INTERFERING WITH NATURE

Grey Rhebuck (Pelea capreolus), endemic to South Africa, are well-camouflaged antelope unless one sees them right out in the open. They are covered with thick, woolly hair that is grey-brown in colour; their bellies are white, as is the underneath of their tails. Although they are predominantly browsers they also eat shrubs, roots and seeds.

The photograph below that was taken from a distance and in poor light shows a pure white Grey Rhebuck next to a normal one. Despite the poor quality, see how it stands out like a sore thumb – there is absolutely no advantage for the white one, other than to be a target for a meal.

Why interfere with nature to breed creatures such as this?

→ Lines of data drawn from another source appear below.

(** * A shallow embedding of the Redux core: store, reducer composition, middleware

    The development follows the three source files:
    - [createStore]      : the store with its dispatch cycle, listener arrays,
                           reentrancy guard and observable ([Module Store]);
    - [combineReducers]  : the composition of keyed reducers with its sanity
                           check ([Module CombineReducers]);
    - [applyMiddleware]  : the enhancer wrapping [dispatch] in a chain of
                           middleware ([Module ApplyMiddleware]), built on
                           [compose] ([Module Compose]).

    How JavaScript is modelled:
    - a value is a [JS.value]; an object is its identity and its own
      enumerable properties in [Object.keys] order, and [===] compares
      objects and functions by identity, never by content; numbers are the
      integers and [NaN];
    - what the engine supplies (inherited and built-in properties, the text
      of [toString] on objects, the class [Object.prototype.toString]
      names) is a parameter of the definitions that read it; an assignment
      to the key [__proto__] of an object literal goes to the setter of
      [Object.prototype] and adds no property;
    - a function of the client is known by its identity and carries no
      property of its own; what calling it does is a parameter: a pure
      function for the reducers handed to [combineReducers], a body that may
      call the methods of the store, and read or change the array it is
      called on, for the reducer and the listeners of a store;
    - code that may not terminate (a listener may dispatch for ever) is run
      with fuel, and gives [None] when the fuel runs out;
    - a [throw] is the completion [Raised e]; the spec's ConfigurationError,
      ValidationError and InvalidOperationError are all [Error] objects in
      the code, told apart by their message. *)

From stdpp Require Import base option list strings gmap pretty.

Impala (Aepyceros melampus) are common Bushveld antelope, although they have been introduced to game farms elsewhere in the country. They are brownish with lighter coloured hair on their flanks. Impala are mixed feeders, both browsing and grazing.

The market for hunting exotic coloured animals is the drive behind breeding dark ones such as this.

I was interested to read in the article linked below that at one time specially bred colour variants of animals such as impala and wildebeest were big money-spinners: “In 2014, breeders advertised golden wildebeest for between R500 000 and R1.4-million and black impala from R190 000 to R500 000.” This is no longer the case: it seems too many breeders jumped onto that bandwagon and so such animals are no longer considered ‘rare’ and the demand for them has dropped.

So much for interfering with nature to gain a ‘buck’ or two!